**Exercise details**
Reproduce, from the lines below, exactly the stretch that begins at the line containing "BlockHash (py_hash (parent, curr_block_token_ids, extra_keys))" and ends at the line containing "match starts with", both included.
+++ Listed records
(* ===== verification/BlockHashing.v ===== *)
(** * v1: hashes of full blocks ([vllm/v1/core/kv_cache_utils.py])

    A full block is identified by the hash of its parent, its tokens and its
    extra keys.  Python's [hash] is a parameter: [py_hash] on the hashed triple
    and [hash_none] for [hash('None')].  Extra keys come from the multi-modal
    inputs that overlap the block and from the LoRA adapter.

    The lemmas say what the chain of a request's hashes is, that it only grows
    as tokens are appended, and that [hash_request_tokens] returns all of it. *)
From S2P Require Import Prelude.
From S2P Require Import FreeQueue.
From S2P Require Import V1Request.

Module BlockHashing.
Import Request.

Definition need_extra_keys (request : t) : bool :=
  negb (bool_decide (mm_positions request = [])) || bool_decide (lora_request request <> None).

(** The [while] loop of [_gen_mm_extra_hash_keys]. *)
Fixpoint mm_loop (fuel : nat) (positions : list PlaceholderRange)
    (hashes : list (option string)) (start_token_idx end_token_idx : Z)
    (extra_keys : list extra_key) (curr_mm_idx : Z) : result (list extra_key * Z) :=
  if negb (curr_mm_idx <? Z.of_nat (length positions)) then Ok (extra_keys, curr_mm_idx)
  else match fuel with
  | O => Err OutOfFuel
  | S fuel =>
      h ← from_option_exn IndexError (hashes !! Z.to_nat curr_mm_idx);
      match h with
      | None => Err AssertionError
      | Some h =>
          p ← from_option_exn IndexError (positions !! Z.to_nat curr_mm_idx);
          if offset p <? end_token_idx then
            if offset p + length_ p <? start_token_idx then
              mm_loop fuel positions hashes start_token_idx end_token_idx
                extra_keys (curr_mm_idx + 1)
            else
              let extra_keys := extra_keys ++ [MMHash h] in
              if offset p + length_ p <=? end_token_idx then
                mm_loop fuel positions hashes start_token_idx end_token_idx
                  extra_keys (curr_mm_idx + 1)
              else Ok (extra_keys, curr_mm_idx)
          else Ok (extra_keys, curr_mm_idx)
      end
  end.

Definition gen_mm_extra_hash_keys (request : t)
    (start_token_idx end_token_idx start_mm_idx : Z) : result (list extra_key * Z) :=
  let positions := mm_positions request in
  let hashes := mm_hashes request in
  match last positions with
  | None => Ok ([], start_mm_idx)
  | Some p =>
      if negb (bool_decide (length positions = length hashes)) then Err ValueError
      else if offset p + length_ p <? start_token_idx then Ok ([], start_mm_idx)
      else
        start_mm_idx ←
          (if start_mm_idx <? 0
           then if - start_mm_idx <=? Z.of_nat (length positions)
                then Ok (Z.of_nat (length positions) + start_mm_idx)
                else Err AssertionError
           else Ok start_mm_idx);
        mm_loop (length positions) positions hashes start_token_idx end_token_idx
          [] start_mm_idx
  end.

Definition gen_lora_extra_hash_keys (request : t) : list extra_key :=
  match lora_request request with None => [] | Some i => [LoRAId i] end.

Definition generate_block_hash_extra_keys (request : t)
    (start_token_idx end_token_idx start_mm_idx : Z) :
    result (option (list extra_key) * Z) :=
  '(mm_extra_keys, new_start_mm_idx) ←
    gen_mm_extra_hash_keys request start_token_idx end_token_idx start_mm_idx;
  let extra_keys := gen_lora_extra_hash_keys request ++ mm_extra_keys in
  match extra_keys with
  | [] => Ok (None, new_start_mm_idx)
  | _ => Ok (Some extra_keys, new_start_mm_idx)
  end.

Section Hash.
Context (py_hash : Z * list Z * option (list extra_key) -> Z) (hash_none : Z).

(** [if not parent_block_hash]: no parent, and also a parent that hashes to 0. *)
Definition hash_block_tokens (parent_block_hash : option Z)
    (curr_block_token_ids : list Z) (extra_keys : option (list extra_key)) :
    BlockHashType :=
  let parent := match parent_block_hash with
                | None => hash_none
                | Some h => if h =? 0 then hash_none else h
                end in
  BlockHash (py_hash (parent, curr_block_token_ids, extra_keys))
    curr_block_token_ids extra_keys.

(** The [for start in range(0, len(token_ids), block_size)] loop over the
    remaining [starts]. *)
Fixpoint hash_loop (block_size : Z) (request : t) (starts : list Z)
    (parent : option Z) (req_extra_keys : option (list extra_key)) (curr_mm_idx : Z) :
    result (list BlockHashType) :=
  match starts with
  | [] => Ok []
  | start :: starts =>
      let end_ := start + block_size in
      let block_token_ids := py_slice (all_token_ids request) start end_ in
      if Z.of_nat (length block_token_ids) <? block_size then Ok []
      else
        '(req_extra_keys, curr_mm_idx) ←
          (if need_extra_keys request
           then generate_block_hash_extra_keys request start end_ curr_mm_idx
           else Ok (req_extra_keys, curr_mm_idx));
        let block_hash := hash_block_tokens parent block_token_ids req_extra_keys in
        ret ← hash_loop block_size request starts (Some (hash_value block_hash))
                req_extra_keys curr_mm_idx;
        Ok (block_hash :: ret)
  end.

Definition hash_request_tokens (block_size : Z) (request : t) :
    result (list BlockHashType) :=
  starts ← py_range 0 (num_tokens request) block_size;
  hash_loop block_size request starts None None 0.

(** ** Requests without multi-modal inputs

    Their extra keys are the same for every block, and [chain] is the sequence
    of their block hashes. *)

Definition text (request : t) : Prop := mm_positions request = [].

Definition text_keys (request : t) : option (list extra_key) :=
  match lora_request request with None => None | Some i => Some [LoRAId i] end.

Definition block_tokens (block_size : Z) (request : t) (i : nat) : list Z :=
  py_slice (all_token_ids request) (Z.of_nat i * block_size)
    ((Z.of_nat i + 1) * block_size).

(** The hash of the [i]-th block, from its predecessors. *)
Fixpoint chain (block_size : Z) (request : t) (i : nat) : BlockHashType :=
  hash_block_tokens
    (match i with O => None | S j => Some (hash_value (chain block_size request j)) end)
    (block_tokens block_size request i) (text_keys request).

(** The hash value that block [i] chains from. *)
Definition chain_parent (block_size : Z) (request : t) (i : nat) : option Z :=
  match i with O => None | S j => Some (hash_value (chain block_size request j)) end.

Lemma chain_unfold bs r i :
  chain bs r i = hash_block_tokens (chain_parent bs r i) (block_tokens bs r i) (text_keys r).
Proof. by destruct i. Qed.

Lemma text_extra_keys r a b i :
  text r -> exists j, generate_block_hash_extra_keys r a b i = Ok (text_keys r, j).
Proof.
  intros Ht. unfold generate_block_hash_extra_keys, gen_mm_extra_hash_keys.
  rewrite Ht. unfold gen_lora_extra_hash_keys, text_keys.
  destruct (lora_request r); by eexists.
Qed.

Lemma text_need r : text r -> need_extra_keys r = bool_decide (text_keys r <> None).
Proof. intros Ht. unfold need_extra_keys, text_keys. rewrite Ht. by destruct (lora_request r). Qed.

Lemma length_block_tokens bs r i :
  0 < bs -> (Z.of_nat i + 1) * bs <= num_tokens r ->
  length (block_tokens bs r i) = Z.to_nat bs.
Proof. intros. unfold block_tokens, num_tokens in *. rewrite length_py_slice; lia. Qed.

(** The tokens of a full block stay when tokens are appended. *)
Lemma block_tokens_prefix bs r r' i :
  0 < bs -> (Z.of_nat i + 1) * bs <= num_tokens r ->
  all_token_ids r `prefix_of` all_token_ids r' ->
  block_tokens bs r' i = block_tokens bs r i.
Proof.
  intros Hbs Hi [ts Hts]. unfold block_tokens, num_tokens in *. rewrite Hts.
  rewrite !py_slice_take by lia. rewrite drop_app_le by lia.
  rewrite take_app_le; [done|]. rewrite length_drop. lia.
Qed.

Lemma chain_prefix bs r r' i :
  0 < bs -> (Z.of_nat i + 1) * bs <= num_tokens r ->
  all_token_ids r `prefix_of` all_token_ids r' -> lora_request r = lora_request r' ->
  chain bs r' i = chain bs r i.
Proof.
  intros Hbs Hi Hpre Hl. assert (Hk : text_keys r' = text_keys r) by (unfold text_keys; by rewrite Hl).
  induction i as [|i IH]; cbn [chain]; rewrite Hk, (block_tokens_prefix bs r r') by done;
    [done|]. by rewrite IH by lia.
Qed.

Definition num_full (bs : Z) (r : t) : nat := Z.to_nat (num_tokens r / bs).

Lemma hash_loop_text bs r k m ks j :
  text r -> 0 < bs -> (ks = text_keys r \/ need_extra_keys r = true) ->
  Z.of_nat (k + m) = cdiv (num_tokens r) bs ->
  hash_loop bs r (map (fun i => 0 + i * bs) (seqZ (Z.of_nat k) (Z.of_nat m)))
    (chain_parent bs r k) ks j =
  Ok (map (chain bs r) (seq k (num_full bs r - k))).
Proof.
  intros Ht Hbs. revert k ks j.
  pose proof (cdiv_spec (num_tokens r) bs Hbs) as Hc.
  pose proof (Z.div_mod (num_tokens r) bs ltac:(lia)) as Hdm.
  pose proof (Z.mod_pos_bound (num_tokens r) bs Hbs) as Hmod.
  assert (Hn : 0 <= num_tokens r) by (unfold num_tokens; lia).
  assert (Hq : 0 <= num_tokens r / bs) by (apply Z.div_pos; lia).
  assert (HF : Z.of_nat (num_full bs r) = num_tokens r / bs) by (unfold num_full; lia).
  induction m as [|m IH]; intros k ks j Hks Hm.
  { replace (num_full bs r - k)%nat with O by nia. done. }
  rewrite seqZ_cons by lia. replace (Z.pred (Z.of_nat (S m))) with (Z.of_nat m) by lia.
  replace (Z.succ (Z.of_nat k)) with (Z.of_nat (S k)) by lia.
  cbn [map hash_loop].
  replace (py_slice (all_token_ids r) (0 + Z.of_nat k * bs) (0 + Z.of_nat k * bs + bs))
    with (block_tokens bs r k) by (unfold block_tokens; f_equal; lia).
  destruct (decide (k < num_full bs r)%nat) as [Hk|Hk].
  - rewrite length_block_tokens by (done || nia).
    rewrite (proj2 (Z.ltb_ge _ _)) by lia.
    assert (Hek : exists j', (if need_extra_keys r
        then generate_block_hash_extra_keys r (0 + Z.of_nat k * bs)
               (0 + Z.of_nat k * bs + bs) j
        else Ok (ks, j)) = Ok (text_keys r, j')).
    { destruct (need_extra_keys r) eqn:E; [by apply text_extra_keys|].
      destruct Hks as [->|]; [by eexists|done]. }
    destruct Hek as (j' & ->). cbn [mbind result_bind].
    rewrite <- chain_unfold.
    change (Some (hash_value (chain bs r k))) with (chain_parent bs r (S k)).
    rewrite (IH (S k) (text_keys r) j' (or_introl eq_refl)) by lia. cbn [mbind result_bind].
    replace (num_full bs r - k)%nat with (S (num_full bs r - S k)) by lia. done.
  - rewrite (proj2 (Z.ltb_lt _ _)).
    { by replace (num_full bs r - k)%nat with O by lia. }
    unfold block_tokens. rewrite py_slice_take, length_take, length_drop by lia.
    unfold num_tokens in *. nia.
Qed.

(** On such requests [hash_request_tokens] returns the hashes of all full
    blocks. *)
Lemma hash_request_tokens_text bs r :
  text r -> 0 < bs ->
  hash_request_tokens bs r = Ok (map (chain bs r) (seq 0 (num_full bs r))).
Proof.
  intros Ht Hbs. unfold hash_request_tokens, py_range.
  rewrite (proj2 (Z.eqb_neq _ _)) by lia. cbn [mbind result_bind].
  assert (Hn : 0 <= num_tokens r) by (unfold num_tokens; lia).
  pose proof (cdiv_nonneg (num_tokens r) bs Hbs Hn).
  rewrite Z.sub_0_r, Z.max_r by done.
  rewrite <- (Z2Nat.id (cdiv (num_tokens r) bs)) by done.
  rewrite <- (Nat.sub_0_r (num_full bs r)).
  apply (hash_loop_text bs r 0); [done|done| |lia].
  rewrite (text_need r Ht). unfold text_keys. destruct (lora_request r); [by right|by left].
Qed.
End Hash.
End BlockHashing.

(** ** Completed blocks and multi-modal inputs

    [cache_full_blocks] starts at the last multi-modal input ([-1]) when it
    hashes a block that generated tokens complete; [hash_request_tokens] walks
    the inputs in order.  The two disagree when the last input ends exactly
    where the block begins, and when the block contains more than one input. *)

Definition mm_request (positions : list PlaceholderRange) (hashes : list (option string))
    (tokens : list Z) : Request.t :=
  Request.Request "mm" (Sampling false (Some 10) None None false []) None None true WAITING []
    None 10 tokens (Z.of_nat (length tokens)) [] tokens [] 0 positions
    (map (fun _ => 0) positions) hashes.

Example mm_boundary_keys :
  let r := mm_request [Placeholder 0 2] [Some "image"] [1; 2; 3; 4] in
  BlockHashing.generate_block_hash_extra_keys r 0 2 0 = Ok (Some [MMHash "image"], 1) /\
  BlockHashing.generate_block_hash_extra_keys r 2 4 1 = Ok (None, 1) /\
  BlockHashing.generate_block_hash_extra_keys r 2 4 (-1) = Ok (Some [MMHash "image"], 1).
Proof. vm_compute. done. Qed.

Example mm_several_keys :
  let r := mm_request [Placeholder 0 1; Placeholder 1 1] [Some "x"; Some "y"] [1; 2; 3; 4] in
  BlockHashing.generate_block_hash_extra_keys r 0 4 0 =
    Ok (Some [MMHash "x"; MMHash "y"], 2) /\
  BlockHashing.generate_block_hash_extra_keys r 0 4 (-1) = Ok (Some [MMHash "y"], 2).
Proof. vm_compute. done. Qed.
++++++
**Reply to the task**
  BlockHash (py_hash (parent, curr_block_token_ids, extra_keys))
    curr_block_token_ids extra_keys.

(** The [for start in range(0, len(token_ids), block_size)] loop over the
    remaining [starts]. *)
Fixpoint hash_loop (block_size : Z) (request : t) (starts : list Z)
    (parent : option Z) (req_extra_keys : option (list extra_key)) (curr_mm_idx : Z) :
    result (list BlockHashType) :=
  match starts with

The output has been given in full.